(* ===== verification/ArenaSpec.v ===== *)
(** * The descriptor arena: layout and programs

    Programs that stay inside a range of the mapping behave the same whatever happens outside it; slots are
    disjoint ranges; a read returns what was written with the generation it asks for. *)
From S2P Require Import Prelude Words Arena.

Local Open Scope Z_scope.
Local Open Scope rust_scope.

(** ** Memory *)

Definition agree (lo hi : Z) (m m' : mem) : Prop := forall x, lo <= x < hi -> m x = m' x.

Lemma agree_refl lo hi m : agree lo hi m m.
Proof. done. Qed.
Lemma agree_trans lo hi m1 m2 m3 : agree lo hi m1 m2 -> agree lo hi m2 m3 -> agree lo hi m1 m3.
Proof. intros H1 H2 x Hx. by rewrite H1, H2. Qed.
Lemma agree_sym lo hi m m' : agree lo hi m m' -> agree lo hi m' m.
Proof. intros H x Hx. by rewrite H. Qed.
Lemma agree_sub lo hi lo' hi' m m' : lo <= lo' -> hi' <= hi -> agree lo hi m m' -> agree lo' hi' m m'.
Proof. intros ? ? H x ?. apply H. lia. Qed.

Lemma upd_eq a b m : upd a b m a = b.
Proof. unfold upd. by rewrite Z.eqb_refl. Qed.
Lemma upd_ne a b m x : x <> a -> upd a b m x = m x.
Proof. unfold upd. by intros ->%Z.eqb_neq. Qed.
Lemma store_outside a bs m x : ~ (a <= x < a + zlen bs) -> store a bs m x = m x.
Proof.
  revert a. induction bs as [|b bs IH]; intros a; cbn [store]; [done|]. rewrite zlen_cons. intros H.
  pose proof (zlen_nonneg bs). rewrite upd_ne by lia. apply IH. lia.
Qed.
Lemma length_load m a n : length (load m a n) = n.
Proof. revert a. induction n; intros; cbn; auto. Qed.
Lemma load_agree lo hi m m' a n : agree lo hi m m' -> lo <= a -> a + Z.of_nat n <= hi -> load m a n = load m' a n.
Proof.
  intros H. revert a. induction n as [|n IH]; intros a Hlo Hhi; cbn [load]; [done|]. rewrite (H a) by lia. by rewrite IH by lia.
Qed.
Lemma load_store a bs m : load (store a bs m) a (length bs) = bs.
Proof.
  revert a m. induction bs as [|b bs IH]; intros a m; cbn [store load length]; [done|]. rewrite upd_eq. f_equal.
  etrans; [|exact (IH (a + 1) m)]. apply (load_agree (a + 1) (a + 1 + Z.of_nat (length bs))); [|lia..]. intros x Hx. apply upd_ne. lia.
Qed.
Lemma load_store_ne a bs m x n : x + Z.of_nat n <= a \/ a + zlen bs <= x -> load (store a bs m) x n = load m x n.
Proof. intros H. apply (load_agree x (x + Z.of_nat n)); [|lia..]. intros y Hy. apply store_outside. lia. Qed.
Lemma store_agree lo hi a bs m m' : agree lo hi m m' -> agree lo hi (store a bs m) (store a bs m').
Proof.
  intros H. revert a. induction bs as [|b bs IH]; intros a; cbn [store]; [done|]. intros x Hx. unfold upd. destruct (x =? a); [done|]. by apply IH.
Qed.

(** ** Programs *)

(** Every access lies in the range, and every value returned satisfies [Q]. *)
Fixpoint within {A} (lo hi : Z) (Q : A -> Prop) (p : prog A) : Prop :=
  match p with
  | Ret a => Q a
  | Load a n k => lo <= a /\ a + Z.of_nat n <= hi /\ forall bs, length bs = n -> within lo hi Q (k bs)
  | Store a bs k => lo <= a /\ a + zlen bs <= hi /\ within lo hi Q k
  end.

Lemma within_weaken {A} lo hi lo' hi' (Q Q' : A -> Prop) p : lo' <= lo -> hi <= hi' -> (forall a, Q a -> Q' a) -> within lo hi Q p -> within lo' hi' Q' p.
Proof.
  intros Hl Hh HQ. induction p as [a|a n k IH|a bs k IH]; cbn [within]; [apply HQ|intros (? & ? & H)|intros (? & ? & H)].
  - split_and!; [lia|lia|]. intros bs Hbs. by apply IH, H.
  - split_and!; [lia|lia|]. by apply IH.
Qed.
Lemma within_bind {A B} lo hi (Q : A -> Prop) (R : B -> Prop) p f : within lo hi Q p -> (forall a, Q a -> within lo hi R (f a)) -> within lo hi R (bind p f).
Proof.
  intros Hp Hf. induction p as [a|a n k IH|a bs k IH]; cbn [within bind] in *; [by apply Hf|destruct Hp as (? & ? & H)..].
  - split_and!; [done|done|]. intros bs Hbs. by apply IH, H.
  - split_and!; [done|done|]. by apply IH.
Qed.
Lemma within_copy_in {A} lo hi (Q : A -> Prop) a bs k : lo <= a -> a + zlen bs <= hi -> within lo hi Q k -> within lo hi Q (copy_in a bs k).
Proof.
  revert a. induction bs as [|b bs IH]; intros a Hlo Hhi Hk; cbn [copy_in within]; [done|]. rewrite zlen_cons in Hhi. pose proof (zlen_nonneg bs).
  change (zlen [b]) with 1. split_and!; [lia|lia|]. apply IH; [lia..|done].
Qed.
Lemma within_copy_out {A} lo hi (Q : A -> Prop) a n (k : bytes -> prog A) :
  lo <= a -> a + Z.of_nat n <= hi -> (forall bs, length bs = n -> within lo hi Q (k bs)) -> within lo hi Q (copy_out a n k).
Proof.
  revert a k. induction n as [|n IH]; intros a k Hlo Hhi Hk; cbn [copy_out within]; [by apply Hk|]. split_and!; [lia|lia|].
  intros b Hb. apply IH; [lia..|]. intros bs Hbs. apply Hk. rewrite length_app. lia.
Qed.

Lemma within_step {A} lo hi (Q : A -> Prop) p m : within lo hi Q p -> within lo hi Q (pstep p m).2.
Proof. destruct p; cbn; [done|intros (_ & _ & H)|by intros (_ & _ & H)]. apply H, length_load. Qed.
(** A program changes nothing outside its range, and what happens there does not change the program. *)
Lemma step_outside {A} lo hi (Q : A -> Prop) p m x : within lo hi Q p -> ~ (lo <= x < hi) -> (pstep p m).1 x = m x.
Proof. destruct p; cbn; [done..|]. intros (? & ? & _) ?. apply store_outside. lia. Qed.
Lemma exec_step {A} (p : prog A) m : exec (pstep p m).2 (pstep p m).1 = exec p m.
Proof. by destruct p. Qed.
Lemma exec_within {A} lo hi (Q : A -> Prop) p m : within lo hi Q p -> Q (exec p m).2.
Proof. revert m. induction p as [a|a n k IH|a bs k IH]; intros m; cbn; [done|intros (_ & _ & H)|intros (_ & _ & H)]; [apply IH, H, length_load|by apply IH]. Qed.
Lemma exec_agree {A} lo hi (Q : A -> Prop) p m m' :
  within lo hi Q p -> agree lo hi m m' -> (exec p m).2 = (exec p m').2 /\ agree lo hi (exec p m).1 (exec p m').1.
Proof.
  revert m m'. induction p as [a|a n k IH|a bs k IH]; intros m m'; cbn; [done|intros (? & ? & H) Hm..].
  - rewrite (load_agree lo hi m m') by done. apply IH; [apply H, length_load|done].
  - apply IH; [done|]. by apply store_agree.
Qed.
Lemma exec_bind {A B} (p : prog A) (f : A -> prog B) m : exec (bind p f) m = exec (f (exec p m).2) (exec p m).1.
Proof. revert m. induction p; intros m; cbn; auto. Qed.

Lemma exec_copy_out {A} a n (k : bytes -> prog A) m : exec (copy_out a n k) m = exec (k (load m a n)) m.
Proof. revert a k. induction n as [|n IH]; intros a k; cbn [copy_out exec load]; [done|]. by rewrite IH. Qed.
(** Byte-wise copying stores the slice: stated for a range that the continuation stays in. *)
Lemma exec_copy_in {A} lo hi (Q : A -> Prop) a bs (k : prog A) m :
  within lo hi Q k -> (exec (copy_in a bs k) m).2 = (exec k (store a bs m)).2 /\ agree lo hi (exec (copy_in a bs k) m).1 (exec k (store a bs m)).1.
Proof.
  intros Hk. assert (exists m', exec (copy_in a bs k) m = exec k m' /\ forall x, m' x = store a bs m x) as (m' & -> & Hm').
  { revert a m. induction bs as [|b bs IH]; intros a m; cbn [copy_in exec]; [by exists m|]. destruct (IH (a + 1) (store a [b] m)) as (m' & -> & Hm'). exists m'. split; [done|].
    intros x. rewrite Hm'. cbn [store]. unfold upd at 2. destruct (Z.eqb_spec x a) as [->|Hne].
    - rewrite store_outside by lia. apply upd_eq.
    - clear -Hne. destruct (decide (a + 1 <= x < a + 1 + zlen bs)) as [Hin|Hout]; [|rewrite !store_outside by done; by apply upd_ne].
      generalize (upd a b m). intros m2. revert Hin. generalize (a + 1). clear. induction bs as [|c bs IH]; intros y Hin; [rewrite zlen_nil in Hin; lia|]. rewrite zlen_cons in Hin. cbn [store]. unfold upd.
      destruct (Z.eqb_spec x y); [done|]. apply IH. lia. }
  apply (exec_agree lo hi Q); [done|]. intros x _. apply Hm'.
Qed.

(** ** Layout *)

Record arena_ok (a : DescriptorArena) : Prop := {
  ao_capacity : 0 < slot_capacity a <= u32_max;
  ao_stride : slot_capacity a + SLOT_HEADER_BYTES <= slot_stride a;
  ao_aligned : slot_stride a mod 8 = 0;
  ao_count : 0 < slot_count a;
  ao_fits : ARENA_HEADER_BYTES + slot_count a * slot_stride a <= arena_bytes a;
  ao_bytes : arena_bytes a <= u64_max;
}.
Lemma layout_new_ok n c stride count epoch :
  0 <= n <= u64_max -> 0 <= c <= u32_max -> layout_new n c = Ok (stride, count) -> arena_ok (mkArena n epoch c stride count).
Proof.
  intros Hn Hc. unfold layout_new, ok_or, checked_add, saturating_sub, ARENA_HEADER_BYTES, SLOT_HEADER_BYTES, u32_max in *. rewrite !(fun a b => proj2 (Z.leb_le a b)) by (unfold u64_max; lia).
  change 7 with (Z.ones 3). rewrite Z.ldiff_ones_r, Z.shiftr_div_pow2, Z.shiftl_mul_pow2 by lia. change (2 ^ 3) with 8.
  change (Z.ones 3) with 7. set (s := (16 + c + 7) / 8 * 8). assert (c + 16 <= s /\ s mod 8 = 0) as [Hs Ha].
  { split; [|apply Z.mod_mul; lia]. pose proof (Z.div_mod (16 + c + 7) 8 ltac:(lia)). pose proof (Z.mod_pos_bound (16 + c + 7) 8 ltac:(lia)). lia. }
  destruct ((c =? 0) || (Z.max (n - 4096) 0 / s =? 0)) eqn:E; [done|]. apply orb_false_iff in E as [Ec%Z.eqb_neq Es%Z.eqb_neq]. intros [= <- <-].
  pose proof (Z.div_pos (Z.max (n - 4096) 0) s ltac:(lia) ltac:(lia)). pose proof (Z.mul_div_le (Z.max (n - 4096) 0) s ltac:(lia)).
  destruct (decide (n <= 4096)); [replace (Z.max (n - 4096) 0) with 0 in Es by lia; by rewrite Z.div_0_l in Es by lia|].
  split; cbn; unfold ARENA_HEADER_BYTES, SLOT_HEADER_BYTES, u32_max; lia.
Qed.
Lemma create_ok epoch n c a m : is_u64 n -> 0 <= c -> create epoch n c = Ok (a, m) -> arena_ok a /\ Arena.session_epoch a = epoch.
Proof.
  intros Hn Hc. unfold create. destruct (epoch =? 0); [done|]. destruct (layout_new n c) as [[stride count]|e] eqn:El; [|done]. cbn [fst snd].
  destruct (Z.ltb_spec u32_max c); [done|]. destruct (u32_max <? count); [done|]. intros [= <- <-]. split; [|done]. by apply layout_new_ok.
Qed.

| Aim of the exercise |
Pick out every line above that contains the word "clear" and copy it.

| Response box |
    - clear -Hne. destruct (decide (a + 1 <= x < a + 1 + zlen bs)) as [Hin|Hout]; [|rewrite !store_outside by done; by apply upd_ne].
      generalize (upd a b m). intros m2. revert Hin. generalize (a + 1). clear. induction bs as [|c bs IH]; intros y Hin; [rewrite zlen_nil in Hin; lia|]. rewrite zlen_cons in Hin. cbn [store]. unfold upd.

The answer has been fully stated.